Die Tabelle zeigt die durchschnittichen Wartezeiten auf einen Praxisbesuch an

Wartezeiten für Termin
Wie lange hat es gedauert, bis Sie für Ihren letzten Praxisbesuch einen Termin bekommen haben?

Wartezeiten: Nur für wenige zu lang

Zu den zentralen Elementen der Versichertenbefragung zählt auch das Thema Wartezeiten. Befragt zu ihrem letzten Arztbesuch antworteten 43 Prozent der nordrheinischen Patienten, den Termin entweder sofort oder nach einer Wartezeit von maximal drei Tagen erhalten zu haben. Bei 25 Prozent betrug die Wartezeit zwischen einer und drei Wochen, 16 Prozent gaben eine Wartezeit von über drei Wochen an. In Summe empfanden nur wenige Befragte (22 Prozent) diese Zeiten als zu lang, die Mehrheit (77 Prozent) zeigte sich zufrieden.

Das Kuchendiagramm zeigt die Zufriedenheit mit der Anzahl der Hausärzte vor Ort.

Hausärzte vor Ort
Wie ist das dort, wo Sie wohnen, gibt es da genügend Hausärzte oder zu wenig Hausärzte?

Hohe Arztdichte im Rheinland

Im Zusammenhang mit der Terminsuche wurden die Patienten in diesem Jahr auch zur Arztdichte im eigenen Umfeld befragt. Ergebnis: Drei Viertel der Befragten (76 Prozent) gaben an, am Wohnort genügend Hausärzte vorzufinden. Schlechter wird die fachärztliche Versorgung am Wohnort bewertet – diese halten rund 60 Prozent für genügend. Besonders nachgefragt sind im Rheinland nach Aussage der Patienten Termine bei Neurologen und Kardiologen.

Termin-Servicestelle: Gute Bewertungen

Um gesetzlich versicherte Patienten bei der Terminsuche zu unterstützen und in medizinisch dringenden Fällen zeitnah eine Facharztbehandlung zu vermitteln, mussten die Kassenärztlichen Vereinigungen auf Wunsch des Gesetzgebers Anfang 2016 die sogenannten Termin-Servicestellen einführen.

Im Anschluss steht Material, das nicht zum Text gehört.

Lemma wal_op_bytes w o : op_ok o ->
  wal_op w o = Some (set_pending w (w_pending w ++ op_frame (w_seq w) o) (w_seq w + 1)).
Proof.
  intros Ho. pose proof (op_body_len (w_seq w) o Ho) as Hl. unfold op_body in Hl. rewrite Zlen_body in Hl.
  unfold op_ok in Ho. pose proof (Zlen_nonneg (op_value o)).
  destruct o as [k v|k]; cbn [wal_op op_key op_value op_kind] in *.
  - apply (wal_frame_bytes w WAL_PUT k v (uvarint (Zlen k) ++ k ++ v)); [unfold U32, U64 in *; lia|done|lia].
  - apply (wal_frame_bytes w WAL_DEL k [] (uvarint (Zlen k) ++ k ++ [])); [unfold U32, U64 in *; lia|done|lia].
Qed.

(** One batch: its records, its commit frame, one write. *)
Definition wal_batch (w : Wal) (ops : list op) : option Wal :=
  w ← ofold wal_op ops w;
  w ← wal_mark_commit w;
  Some (wal_write w).

Lemma wal_ops_bytes ops w : Forall op_ok ops ->
  ofold wal_op ops w = Some (set_pending w (w_pending w ++ recs_bytes (w_seq w) ops) (w_seq w + Zlen ops)).
Proof.
  intros Hops. revert w. induction Hops as [|o ops Ho _ IH]; intros w.
  - cbn. destruct w. cbn. rewrite app_nil_r. znil. by rewrite Z.add_0_r.
  - cbn [ofold recs_bytes]. rewrite wal_op_bytes by done. cbn [option_bind mbind]. rewrite IH. cbn.
    rewrite (Zlen_cons o), <- app_assoc. unfold set_pending. cbn. do 2 f_equal. lia.
Qed.

Lemma recs_nonempty seq ops : ops <> [] -> 0 < Zlen (recs_bytes seq ops).
Proof.
  destruct ops as [|o ops]; [done|]. intros _. cbn [recs_bytes]. rewrite Zlen_app. unfold op_frame.
  rewrite Zlen_frame. pose proof (Zlen_nonneg (op_body seq o)). pose proof (Zlen_nonneg (recs_bytes (seq + 1) ops)). lia.
Qed.

Lemma wal_batch_bytes w ops : batch_ok ops -> w_pending w = [] ->
  wal_batch w ops = Some (mkWal (write_at (w_file w) (w_written w) (batch_bytes (w_seed w) (w_seq w) ops))
    (w_seq w + Zlen ops + 1) [] (w_written w + Zlen (batch_bytes (w_seed w) (w_seq w) ops))
    (w_synced w) (w_seed w) (w_loose w) (w_dropped w)).
Proof.
  intros [Hne Hops] Hp. unfold wal_batch. rewrite wal_ops_bytes, Hp by done. cbn [option_bind mbind app].
  unfold wal_mark_commit. cbn [set_pending w_pending]. pose proof (recs_nonempty (w_seq w) ops Hne) as Hr.
  rewrite (proj2 (Z.eqb_neq _ 0)) by lia. cbn [negb].
  rewrite (wal_frame_bytes _ WAL_COMMIT [] [] (le32 (Z.lxor (crc32 (recs_bytes (w_seq w) ops)) (w_seed w)))); [|done|done|done].
  cbn [option_bind mbind]. unfold set_pending, wal_write. cbn [w_pending w_seq w_seed w_file w_written w_synced w_loose w_dropped].
  change (byte_eqb WAL_COMMIT WAL_COMMIT) with true. cbv iota.
  rewrite (proj2 (Z.eqb_neq _ 0)); [done|]. rewrite Zlen_app, Zlen_frame, Zlen_body.
  pose proof (Zlen_nonneg (le32 (Z.lxor (crc32 (recs_bytes (w_seq w) ops)) (w_seed w)))). lia.
Qed.

(** ** The walk over one frame *)

(** A whole frame at [p]: its length, its crc, its body. *)
Lemma step_frame pre crc body post seed from loose st seq kind payload :
  r_p st = Zlen pre -> body = body_bytes seq kind payload -> Zlen body < U32 -> 0 <= crc < U32 -> 0 <= seq < U64 ->
  Zlen (pre ++ frame_bytes crc body ++ post) < U64 ->
  let buf := pre ++ frame_bytes crc body ++ post in
  let fin := Zlen pre + 8 + Zlen body in
  replay_step buf seed from loose st =
    if byte_eqb kind WAL_COMMIT then replay_commit buf seed from loose st body seq crc fin
    else if byte_eqb kind WAL_PUT || byte_eqb kind WAL_DEL then replay_record st body kind seq crc (Zlen pre + 8) fin
    else Break.
Proof.
  intros Hp Hb Hl Hc Hs Hu buf fin. unfold replay_step. cbv zeta. rewrite Hp. unfold FRAME_HEADER.
  pose proof (Zlen_nonneg body). pose proof (Zlen_nonneg pre). pose proof (Zlen_nonneg post).
  assert (buf = pre ++ le32 (Zlen body) ++ le32 crc ++ body ++ post) as E
    by (unfold buf, frame_bytes; by rewrite <- !app_assoc).
  assert (Zlen buf = Zlen pre + 8 + Zlen body + Zlen post) as Hbl by (rewrite E; zlia).
  assert (rd_u32 buf (Zlen pre) = Some (Zlen body)) as -> by (rewrite E; layout lia; done).
  assert (rd_u32 buf (Zlen pre + 4) = Some crc) as -> by (rewrite E; layout lia; done).
  cbn [or_panic]. fold buf in Hu.
  rewrite (proj2 (cadd_Some _ _ _)) by (split; [reflexivity|lia]). fold fin.
  rewrite (proj2 (Z.ltb_ge (Zlen buf) fin)) by (unfold fin; lia).
  assert (9 <= Zlen body) by (rewrite Hb, Zlen_body; pose proof (Zlen_nonneg payload); lia).
  rewrite (proj2 (Z.ltb_ge _ 9)) by done. cbn [orb].
  assert (get_range buf (Zlen pre + 8) fin = Some body) as ->.
  { rewrite E, app_assoc, app_assoc. apply get_range_app; unfold fin; zlia. }
  cbn [or_panic].
  assert (rd_u64 body 0 = Some seq) as -> by (rewrite Hb; unfold body_bytes; layout lia; done).
  cbn [or_panic].
  assert (get_at body 8 = Some kind) as -> by (rewrite Hb; unfold body_bytes; layout lia; done).
  done.
Qed.

(** Where a record's key and value lie. *)
Definition item_of (pos seq : Z) (o : op) : item :=
  let ks := pos + 8 + 9 + Zlen (uvarint (Zlen (op_key o))) in
  mkItem (op_kind o) seq ks (ks + Zlen (op_key o)) (pos + Zlen (op_frame seq o)).

Lemma op_kind_record o : byte_eqb (op_kind o) WAL_COMMIT = false /\
  byte_eqb (op_kind o) WAL_PUT || byte_eqb (op_kind o) WAL_DEL = true.
Proof. by destruct o. Qed.

Lemma step_record pre o seq post seed from loose st :
  r_p st = Zlen pre -> op_ok o -> 0 <= seq < U64 -> Zlen (pre ++ op_frame seq o ++ post) < U64 ->
  replay_step (pre ++ op_frame seq o ++ post) seed from loose st =
  Next (mkR (Zlen pre + Zlen (op_frame seq o)) (r_next st) (r_committed st) (r_valid st)
    (r_batch st ++ [item_of (Zlen pre) seq o]) (r_start st) (r_out st)).
Proof.
  intros Hp Ho Hs Hu. pose proof (op_body_len seq o Ho) as Hl. pose proof (op_kind_record o) as [Hk1 Hk2].
  unfold op_frame in *. rewrite (step_frame pre 0 (op_body seq o) post seed from loose st seq (op_kind o) _ Hp eq_refl) by
    (done || lia). cbv zeta. rewrite Hk1, Hk2. unfold replay_record. cbn [negb Z.eqb].
  pose proof (Zlen_nonneg (op_key o)). pose proof (Zlen_nonneg (op_value o)).
  set (u := uvarint (Zlen (op_key o))). pose proof (Zlen_nonneg u).
  assert (Zlen (op_body seq o) = 9 + (Zlen u + (Zlen (op_key o) + Zlen (op_value o)))) as Hbl
    by (unfold op_body; rewrite Zlen_body, !Zlen_app; done).
  assert (Log.get_uvarint (op_body seq o) 9 = Some (Zlen (op_key o), 9 + Zlen u)) as ->.
  { unfold op_body, body_bytes. rewrite app_assoc.
    rewrite <- (log_get_put_uvarint (le64 seq ++ [op_kind o]) (op_key o ++ op_value o)) by (unfold U32, U64 in *; lia).
    f_equal; zlia. }
  rewrite (proj2 (cadd_Some _ _ _)) by (split; [reflexivity|unfold U32, U64 in *; lia]).
  rewrite (proj2 (Z.ltb_ge _ _)) by lia.
  assert (byte_eqb (op_kind o) WAL_DEL && negb (9 + Zlen u + Zlen (op_key o) =? Zlen (op_body seq o)) = false) as ->.
  { destruct o as [k v|k]; cbn [op_kind op_key op_value] in *; [done|]. znil. rewrite Hbl.
    by rewrite (proj2 (Z.eqb_eq _ _)) by lia. }
  unfold item_of, op_frame. fold u. rewrite Zlen_frame. rewrite <- !Z.add_assoc. done.
Qed.

(** What the item's offsets read back. *)
Lemma item_reads pre o seq post :
  get_range (pre ++ op_frame seq o ++ post) (it_ks (item_of (Zlen pre) seq o)) (it_ke (item_of (Zlen pre) seq o)) = Some (op_key o) /\
  get_range (pre ++ op_frame seq o ++ post) (it_ke (item_of (Zlen pre) seq o)) (it_ve (item_of (Zlen pre) seq o)) = Some (op_value o).
Proof.
  unfold item_of. cbn [it_ks it_ke it_ve]. set (u := uvarint (Zlen (op_key o))).
  assert (Zlen (op_frame seq o) = 17 + Zlen u + Zlen (op_key o) + Zlen (op_value o)) as Hl
    by (unfold op_frame, op_body; rewrite Zlen_frame, Zlen_body, !Zlen_app; fold u; lia).
  assert (pre ++ op_frame seq o ++ post =
    (pre ++ le32 (Zlen (op_body seq o)) ++ le32 0 ++ le64 seq ++ [op_kind o] ++ u) ++ op_key o ++ op_value o ++ post) as ->
    by (unfold op_frame, frame_bytes, op_body, body_bytes; fold u; rewrite <- !app_assoc; done).
  set (p1 := pre ++ le32 (Zlen (op_body seq o)) ++ le32 0 ++ le64 seq ++ [op_kind o] ++ u).
  assert (Zlen p1 = Zlen pre + 8 + 9 + Zlen u) as Hp1 by (unfold p1; zlia).
  split; [apply get_range_app; lia|]. rewrite app_assoc. apply get_range_app; rewrite Zlen_app; lia.
Qed.

(** A walk that goes on. *)
Lemma go_next fuel buf seed from loose st st' : FRAME_HEADER <= Zlen buf - r_p st ->
  replay_step buf seed from loose st = Next st' ->
  replay_go (S fuel) buf seed from loose st = replay_go fuel buf seed from loose st'.
Proof. intros H1 H2. cbn [replay_go]. rewrite (proj2 (Z.ltb_ge _ _)) by done. by rewrite H2. Qed.

(** The items of a batch whose records start at [pos]. *)
Fixpoint items_of (pos seq : Z) (ops : list op) : list item :=
  match ops with [] => [] | o :: ops => item_of pos seq o :: items_of (pos + Zlen (op_frame seq o)) (seq + 1) ops end.

Lemma go_records ops pre seq post fuel seed from loose st :
  r_p st = Zlen pre -> Forall op_ok ops -> 0 <= seq -> seq + Zlen ops <= U64 ->
  Zlen (pre ++ recs_bytes seq ops ++ post) < U64 ->
  replay_go (length ops + fuel) (pre ++ recs_bytes seq ops ++ post) seed from loose st =
  replay_go fuel (pre ++ recs_bytes seq ops ++ post) seed from loose
    (mkR (Zlen pre + Zlen (recs_bytes seq ops)) (r_next st) (r_committed st) (r_valid st)
       (r_batch st ++ items_of (Zlen pre) seq ops) (r_start st) (r_out st)).
Proof.
  intros Hp Hops. revert pre seq st Hp. induction Hops as [|o ops Ho _ IH]; intros pre seq st Hp Hs Hle Hu.
  - cbn. destruct st; cbn in *. subst. rewrite app_nil_r. znil. by rewrite Z.add_0_r.
  - cbn [recs_bytes length Nat.add items_of] in *. rewrite (Zlen_cons o) in Hle. pose proof (Zlen_nonneg ops).
    rewrite <- !app_assoc in *.
    erewrite go_next; [|rewrite Hp, !Zlen_app; unfold op_frame at 1; rewrite Zlen_frame; unfold FRAME_HEADER;
      pose proof (op_body_len seq o Ho); pose proof (Zlen_nonneg (recs_bytes (seq + 1) ops)); pose proof (Zlen_nonneg post); lia
      |apply step_record; [exact Hp|done|lia|done]].
    rewrite (app_assoc pre). rewrite IH; [|cbn; by rewrite Zlen_app|lia|lia|by rewrite <- app_assoc].
    cbn [r_p r_next r_committed r_valid r_batch r_start r_out]. rewrite !Zlen_app, <- !app_assoc. cbn [app].
    by rewrite Z.add_assoc.
Qed.

(** ** A whole batch *)

(** Applying ops numbered from [seq]: those at or past [from]. *)
Fixpoint ops_applied (from seq : Z) (ops : list op) : list applied :=
  match ops with
  | [] => []
  | o :: ops => (if from <=? seq then [op_applied o] else []) ++ ops_applied from (seq + 1) ops
  end.

Lemma items_seqs pos seq ops : map it_seq (items_of pos seq ops) = seqZ seq (Zlen ops).
Proof.
  revert pos seq. induction ops as [|o ops IH]; intros pos seq; [done|].
  rewrite (Zlen_cons o), seqZ_cons by (pose proof (Zlen_nonneg ops); lia). cbn [items_of map]. f_equal. rewrite IH.
  f_equal; lia.
Qed.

Die Grafik zeigt den Bekanntheitsgrad der terminservicestelle.

Termin-Servicestelle bekannt
Haben Sie schon von der Termin-Servicestelle bei der Kassenärztlichen Vereinigung gehört?

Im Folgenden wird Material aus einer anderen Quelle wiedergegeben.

(* ===== verification/Records.v ===== *)
(** * Records: one key of a section, written and read in place

    [src/src/flatindex.rs], lines 480 to 1010: the layout of a record (key
    length, extent count, key, extents, inline tail, each part padded to
    four bytes), the compact form whose single inline run is described by a
    four-byte header, the writers of both and the readers that borrow a
    record where it lies. [base] is the address of the buffer a reader is
    given: an extent array is borrowed only where it is 4-aligned. *)

From S2P Require Import Prelude Varint Runs.

Definition REC_ALIGN : Z := 4.
Definition EXT_BYTES : Z := 20.
Definition COMPACT : Z := 0x8000.
Definition COMPACT_RUN : Z := Z.shiftl 1 14.
Definition C_FIXED : Z := Z.shiftl 1 14.
Definition C_TOMB : Z := Z.shiftl 1 15.
Definition RECORD_KEY_AT : Z := 4.
Definition U16_MAX : Z := 65535.

(** ** Sizes *)

Definition record_len (klen next : Z) : Z := align_up (4 + klen) REC_ALIGN + next * EXT_BYTES.
Definition record_len_tail (klen next tail : Z) : Z := record_len klen next + align_up tail REC_ALIGN.

Definition compacts (exts : list Ext) : bool :=
  match exts with
  | [e] => is_inline e && (e_off e =? 0) && (e_len e <? COMPACT_RUN)
  | _ => false
  end.

Definition record_len_compact (klen run : Z) : Z := align_up (4 + klen) REC_ALIGN + 4 + align_up run REC_ALIGN.

Definition record_len_exts (klen : Z) (exts : list Ext) (tail : Z) : Z :=
  if compacts exts then record_len_compact klen tail else record_len_tail klen (Zlen exts) tail.

Definition segment_record_len (klen run : Z) (inline compact : bool) : Z :=
  if compact && inline && (run <? COMPACT_RUN) then record_len_compact klen run
  else record_len_tail klen 1 (if inline then run else 0).

Definition record_len_for (klen : Z) (exts : list Ext) (tail : Z) (compact : bool) : option Z :=
  if (U16_MAX <? klen) || (COMPACT <=? Zlen exts) then None
  else Some (if compact && compacts exts then record_len_compact klen tail
             else record_len_tail klen (Zlen exts) tail).

Definition record_tail_at (klen : Z) (exts : list Ext) (compact : bool) : Z :=
  let at_ := align_up (4 + klen) REC_ALIGN in
  if compact && compacts exts then at_ + 4 else at_ + Zlen exts * EXT_BYTES.

(** ** The compact header *)

Definition compact_header (e : Ext) : bytes :=
  let c := w16 (records e) in
  let c := if is_fixed e then Z.lor c C_FIXED else c in
  let c := if is_tombstone e then Z.lor c C_TOMB else c in
  le16 (w16 (e_len e)) ++ le16 c.

(** The walk over the prefixes of all records but the last. *)
Fixpoint walk_prefixes (n : nat) (run : bytes) (p : Z) : option Z :=
  match n with
  | O => Some p
  | S n =>
      let '(l, p) := Index.get_uvarint run p in
      p ← cadd p l;
      if Zlen run <=? p then None else walk_prefixes n run p
  end.

Definition compact_ext (h run : bytes) : option Ext :=
  len ← rd_u16 h 0;
  c ← rd_u16 h 2;
  let recs := Z.land c (Z.lxor (U16 - 1) (Z.lor C_FIXED C_TOMB)) in
  let fixed := negb (Z.land c C_FIXED =? 0) in
  if negb (Zlen run =? len) || (Z.max len 1 <? recs) then None
  else
    last ← (if recs <=? 1 then Some 0
            else if fixed then
              if negb (len mod recs =? 0) then None else Some (w32 ((recs - 1) * (len / recs)))
            else w32 <$> walk_prefixes (Z.to_nat (recs - 1)) run 0);
    Some (mkExt INLINE 0 len last
      (Z.lor (Z.lor recs (if fixed then FIXED else 0)) (if negb (Z.land c C_TOMB =? 0) then TOMBSTONE else 0))).

(** ** Writing *)

Definition ext_bytes (e : Ext) : bytes :=
  le32 (e_block e) ++ le32 (e_off e) ++ le32 (e_len e) ++ le32 (e_last e) ++ le32 (e_count e).

(** [rec[a..b].fill(0)] *)
Definition fill0 (rec : bytes) (a b : Z) : option bytes := if b <? a then None else put_range rec a (zeros (b - a)).

(** The loop that lays the extents, one field at a time. *)
Fixpoint put_exts (rec : bytes) (at_ : Z) (exts : list Ext) : option (bytes * Z) :=
  match exts with
  | [] => Some (rec, at_)
  | e :: exts =>
      rec ← put_range rec at_ (le32 (e_block e));
      rec ← put_range rec (at_ + 4) (le32 (e_off e));
      rec ← put_range rec (at_ + 8) (le32 (e_len e));
      rec ← put_range rec (at_ + 12) (le32 (e_last e));
      rec ← put_range rec (at_ + 16) (le32 (e_count e));
      put_exts rec (at_ + EXT_BYTES) exts
  end.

Über anderthalb Jahre nach dem Start des Betriebs bewerten die Befragten die Arbeit der Termin-Servicestelle in Nordrhein besonders positiv: Ihre Bekanntheit unter den Patienten in Nordrhein liegt mit 65 Prozent deutlich über dem Bundesdurchschnitt (60 Prozent). Patienten, die den Service im Rheinland bereits genutzt haben, sind darüber hinaus überdurchschnittlich zufrieden damit: Fast 70 Prozent gaben an, eine gute bis sehr gute Erfahrung mit dem Service gemacht zu haben (im Bund: 61 Prozent).

„Dass die Patienten mit der Arbeit unserer Termin-Servicestelle mehrheitlich zufrieden sind, freut mich, denn der Aufwand, den unsere Mitarbeiterinnen und Dienstleister für den reibungslosen Betrieb betreiben, ist erheblich. Gleichwohl halten wir die Servicestelle grundsätzlich nach wie vor für entbehrlich, zumal die Ergebnisse der aktuellen Versichertenbefragung einmal mehr zeigen, dass es kein generelles Problem mit Wartezeiten für gesetzlich versicherte Patienten in unserem Land gibt“, sagt Dr. med. Carsten König, stellvertretender Vorstandsvorsitzender der KV Nordrhein.

Christopher Schneider

Für die aktuelle Versichertenbefragung der KBV hat die Forschungsgruppe Wahlen Telefonfeld GmbH von Mitte Mai bis Ende Juni 2017 bundesweit insgesamt 6.105 zufällig ausgewählte Bürger telefonisch befragt – darunter 572 aus dem Bereich Nordrhein. Die Befragungen finden bereits seit zehn Jahren im Jahresrhythmus statt.